Portuguese Jewish statesman, philosopher, Bible commentator, & financier (1437–1508)

Isaac ben Judah Abarbanel (יצחק בן יהודה אברבנאל;‎ 1437–1508), commonly referred to as Abarbanel (אַבַּרבְּנְאֵל; also spelled Abravanel, Avravanel or Abrabanel), was a Portuguese Jewish statesman, philosopher, Bible commentator, and financier.

==Name==
Some debate exists over whether his last name should be pronounced Abarbanel or Abravanel. The traditional pronunciation is Abarbanel. Modern scholarly literature, since Graetz and Baer, has most commonly used Abravanel, but his own son Judah insisted on Abarbanel, and Sefer HaTishbi by Elijah Levita, who was a nearby contemporary, twice vowels the name as Abarbinel (אַבַּרְבִּינֵאל).

The name's etymology is uncertain. Some say it comes from Ab Rabban El, meaning "father of the rabbis of God", which seems to favor the pronunciation "Abrabanel".

==Biography==

Abarbanel was born in Lisbon, Portugal, into one of the oldest and most distinguished Iberian Jewish families, his antecedents having escaped the massacre in Castile in 1391. A student of the rabbi of Lisbon, Joseph Chaim, he became well versed in rabbinic literature and in the learning of his time, devoting his early years to the study of Jewish philosophy. Abarbanel is quoted as saying that he counted Joseph ibn Shem-Tov as his mentor. At 20 years old, he wrote on the original form of the natural elements, on religious questions and prophecy. Together with his intellectual abilities, he exhibited a mastery of financial matters. This attracted the attention of King Afonso V of Portugal, who employed him as treasurer.

He used his high position and the great wealth he had inherited from his father to aid his co-religionists. When his patron Afonso captured the city of Arzila, in Morocco, the Jewish captives faced being sold as slaves. Abarbanel both contributed large sums to the ransom and personally arranged for collections throughout Portugal. He also wrote to his learned and wealthy friend, Vitale (Yehiel) Nissim da Pisa, on behalf of the captives.

After the death of Afonso, he was obliged to relinquish his office, having been accused by King John II of connivance with the Duke of Braganza, who had been executed on the charge of conspiracy. Abarbanel, warned in time, saved himself by a hasty flight to Castile in 1483. His large fortune was confiscated by royal decree.
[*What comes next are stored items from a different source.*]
(** A block the specification does not know yet *)
Lemma rel_appear b c s s' σ :
  rel s σ -> Inv σ -> live_block b s = None -> live_block b s' = Some c ->
  (forall b', b' <> b -> live_block b' s' = live_block b' s) ->
  (forall t th, infos s !! Some t = Some th -> exists th', infos s' !! Some t = Some th' /\
    foreign_exception_state th' = foreign_exception_state th /\
    uncaughtExceptions th' = uncaughtExceptions th /\ caughtExceptions th' = caughtExceptions th) ->
  trace s' = trace s -> tidy s' ->
  rel_but [b] None s' σ /\ live σ !! b = None.
Proof.
  intros Hr HI Hb Hb' Hsame Hi Htr Ht. pose proof Hr as [Hth Hbl Hdom Hex Hlog _].
  assert (live σ !! b = None) as Hlive.
  { destruct (live σ !! b) as [k|] eqn:E; [|done]. destruct (Hbl _ _ E) as (c' & Hc' & _). congruence. }
  split; [|done]. split.
  - intros t st Hst. destruct (Hth _ _ Hst) as (th & Hit & Hfor & Hu & Hc).
    destruct (Hi _ _ Hit) as (th' & Hit' & Hf' & Hu' & Hc'). exists th'.
    split_and!; [done|by rewrite Hf'|by rewrite Hu'|]. rewrite Hc'.
    eapply chain_ext; [|exact Hc]. intros b' Hin%caught_list_elem%handling_ids. unfold next_of.
    rewrite Hsame; [done|]. intros ->. by eapply raw_not_on_stack; [..|exact Hst|]; eauto.
  - intros b' k Hk. rewrite Hsame by congruence. by apply Hbl.
  - intros b' c'. destruct (decide (b' = b)) as [->|Hne]; [right; by apply list_elem_of_singleton|].
    rewrite Hsame by done. intros H. destruct (Hdom _ _ H) as [?|?%not_elem_of_nil]; [by left|done].
  - intros b' ->%list_elem_of_singleton. by rewrite Hb'.
  - by rewrite Htr.
  - done.
Qed.

(** A new block of zeros: *)
Definition new_block (n : Z) (s : runtime) (σ : spec) (b : block) (s' : runtime) : Prop :=
  rel_but [b] None s' σ /\ live σ !! b = None /\
  exists c, live_block b s' = Some c /\ n <= block_size c /\ forall o, words c o = NULL.

Lemma calloc_ok_ n s σ :
  rel s σ -> Inv σ ->
  match calloc n s with
  | Ok (Some b) s' => new_block n s σ b s'
  | Ok None s' => rel s' σ /\ buffer_allocated s' = buffer_allocated s /\ infos s' = infos s
  | _ => False
  end.
Proof.
  intros Hr HI. pose proof (rel_clock _ _ _ _ Hr) as Hr'. unfold calloc. cbv zeta. destruct (calloc_ok _ _); [|done].
  pose proof (rel_tidy _ _ _ _ Hr) as Ht.
  assert (mem s !! Heap (clock s) = None) as Hfree.
  { destruct (mem s !! Heap (clock s)) eqn:E; [|done].
    pose proof (tidy_fresh _ Ht (clock s) ltac:(by rewrite E)). lia. }
  set (s' := set_mem _ _).
  assert (live_block (Heap (clock s)) s' = Some (zeroed n)) as Hb by (cbn; apply lookup_insert_eq).
  destruct (rel_appear (Heap (clock s)) (zeroed n) _ s' _ Hr' HI) as [Hrel Hnone]; [done|exact Hb| | |done| |].
  - intros b Hne. exact (live_put_ne (Heap (clock s)) b (zeroed n) _ (not_eq_sym Hne)).
  - eauto.
  - destruct Ht as [Hf Hbuf Hz Ha Ht]. split; cbn; try done.
    + intros k. destruct (decide (k = clock s)) as [->|Hne]; [lia|].
      rewrite lookup_insert_ne by congruence. intros Hk. specialize (Hf k Hk). lia.
    + intros i. rewrite lookup_insert_ne by done. apply Hz.
    + intros k. by rewrite lookup_insert_ne.
  - split; [done|]. split; [done|]. exists (zeroed n). split; [done|]. by split; [reflexivity|].
Qed.

(** Ends with a block, waits, or terminates the program for lack of memory. *)
Lemma alloc_or_die_ok t n s σ :
  rel s σ -> Inv σ -> is_Some (stacks σ !! t) ->
  match alloc_or_die t n s with
  | Ok b s' => new_block n s σ b s'
  | Fail s' => rel s' σ
  | Crash c => c = Terminate
  | NoFuel => False
  end.
Proof using pthreads.
  intros Hr HI [st Hst]. unfold alloc_or_die, mbind, comp_bind. pose proof (calloc_ok_ n s σ Hr HI) as H1.
  destruct (calloc n s) as [[b|] s1| | |]; try done. destruct H1 as (Hr1 & Hbuf1 & Hi1).
  destruct (rel_threads _ _ _ _ Hr1 _ _ Hst) as (th & Hth & Hfor & Hunc & Hchain).
  unfold emergency_malloc. destruct (Z.gtb_spec n EMERGENCY_SIZE) as [Hbig|Hfit].
  { cbn. by rewrite (terminate_stops t th) by (done || by eapply rel_tidy). }
  unfold mbind, comp_bind. unfold thread_info at 1. rewrite pthreads, Hth. unfold read_info at 1. rewrite Hth.
  destruct (emergencyBuffersHeld th >? 3).
  { cbn. by rewrite (terminate_stops t th) by (done || by eapply rel_tidy). }
  pose proof (calloc_ok_ n s1 σ Hr1 HI) as H2.
  destruct (calloc n s1) as [[b|] s2| | |]; try done. destruct H2 as (Hr2 & Hbuf2 & Hi2).
  unfold gets. destruct (first_free 0 (buffer_allocated s2)) as [i|] eqn:Hi; [|done].
  apply first_free_spec in Hi as (i' & -> & Hfree). cbn [Nat.add].
  unfold update_info, mbind, comp_bind, modify, read_info. cbn [infos set_buffers]. rewrite Hi2, Hth.
  pose proof (rel_tidy _ _ _ _ Hr2) as Ht2. pose proof (tidy_zero _ Ht2 _ Hfree) as Hz.
  assert (live_block (Emergency i') s2 = None) as Hdead by (cbn; by rewrite Hfree).
  unfold mret, comp_ret. set (s3 := set_infos _ _).
  assert (live_block (Emergency i') s3 = Some (zeroed EMERGENCY_SIZE)) as Hb.
  { cbn. rewrite list_lookup_insert_eq by (by eapply lookup_lt_Some). exact Hz. }
  destruct (rel_appear (Emergency i') _ s2 s3 σ Hr2 HI Hdead Hb) as [Hrel Hnone].
  - intros [k|j|k] Hne; try done. cbn. by rewrite list_lookup_insert_ne by congruence.
  - intros t' th'. cbn. rewrite Hi2. intros Ht'. destruct (decide (t' = t)) as [->|Hne].
    + rewrite lookup_insert_eq. eexists. split; [done|]. by assert (th' = th) as -> by congruence.
    + rewrite lookup_insert_ne by congruence. eauto.
  - done.
  - destruct Ht2 as [Hf Hbuf Hz2 Ha Ht]. split; cbn; try done; [by rewrite length_insert|].
    intros j. destruct (decide (i' = j)) as [->|Hne].
    + by rewrite list_lookup_insert_eq by (by eapply lookup_lt_Some).
    + rewrite list_lookup_insert_ne by done. apply Hz2.
  - split; [done|]. split; [done|]. exists (zeroed EMERGENCY_SIZE). split; [done|]. by split; [cbn; lia|].
Qed.

(** The new block becomes an exception not thrown yet. *)
Lemma new_raw n s b s' σ :
  new_block n s σ b s' -> Inv σ -> sizeof_cxa_exception <= n -> rel s' (set_kind b Raw σ).
Proof.
  intros (Hr & Hnone & c & Hc & Hn & Hz) HI Hsize. pose proof Hr as [Hth Hbl Hdom Hex Hlog Ht].
  split; cbn; try done.
  - intros b' k. rewrite lookup_insert_Some. intros [[<- <-]|[Hne H]].
    + exists c. split; [done|]. split; [unfold header_fits; lia|done].
    + destruct (Hbl _ _ H) as (c' & Hc' & Hd). exists c'. split; [done|].
      eapply describes_frame; [exact Hd| |done]. cbn.
      rewrite owners_insert_other; [done|done|intros []|by rewrite Hnone].
  - intros b' c' Hc'. destruct (Hdom _ _ Hc') as [H|Hb%list_elem_of_singleton]; [|subst b'; rewrite lookup_insert_eq; eauto].
    left. destruct (decide (b = b')) as [->|]; [rewrite lookup_insert_eq; eauto|by rewrite lookup_insert_ne].
  - by intros b' ?%not_elem_of_nil.
Qed.

(** Giving back an exception that was not thrown *)
Lemma free_raw_ok t e s σ :
  rel s σ -> Inv σ -> live σ !! e = Some Raw ->
  ok (__cxa_free_exception t (Ptr e sizeof_cxa_exception)) s (fun _ s' => rel s' (note (Released e) (forget e σ))).
Proof using destructors_return.
  intros Hr HI He. destruct (rel_blocks _ _ _ _ Hr _ _ He) as (c & Hc & Hf & Hz).
  eapply (free_exception_ok [] None e NULL t s (forget e σ));
    [|apply not_elem_of_nil| |done|done|by rewrite Hz|by left].
  - apply (rel_forget _ None _ _ _ _ _ Hr He). intros b Hb. rewrite decide_False by done.
    by rewrite (owners_delete_other _ _ _ _ He) by (done || intros []).
  - intros t' st Hst. apply not_caught. eapply raw_not_on_stack; [done|by right|done].
Qed.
At Toledo, his new home, he occupied himself at first with Biblical studies, and in the course of six months produced an extensive commentary on the books of Joshua, Judges, and Samuel. Shortly afterward, though, he entered the service of the house of Castile. Together with his friend, the influential converso Don Abraham Senior, of Segovia, he undertook to farm the revenues and to supply provisions for the royal army, contracts that he carried out to the entire satisfaction of Queen Isabella I of Castile.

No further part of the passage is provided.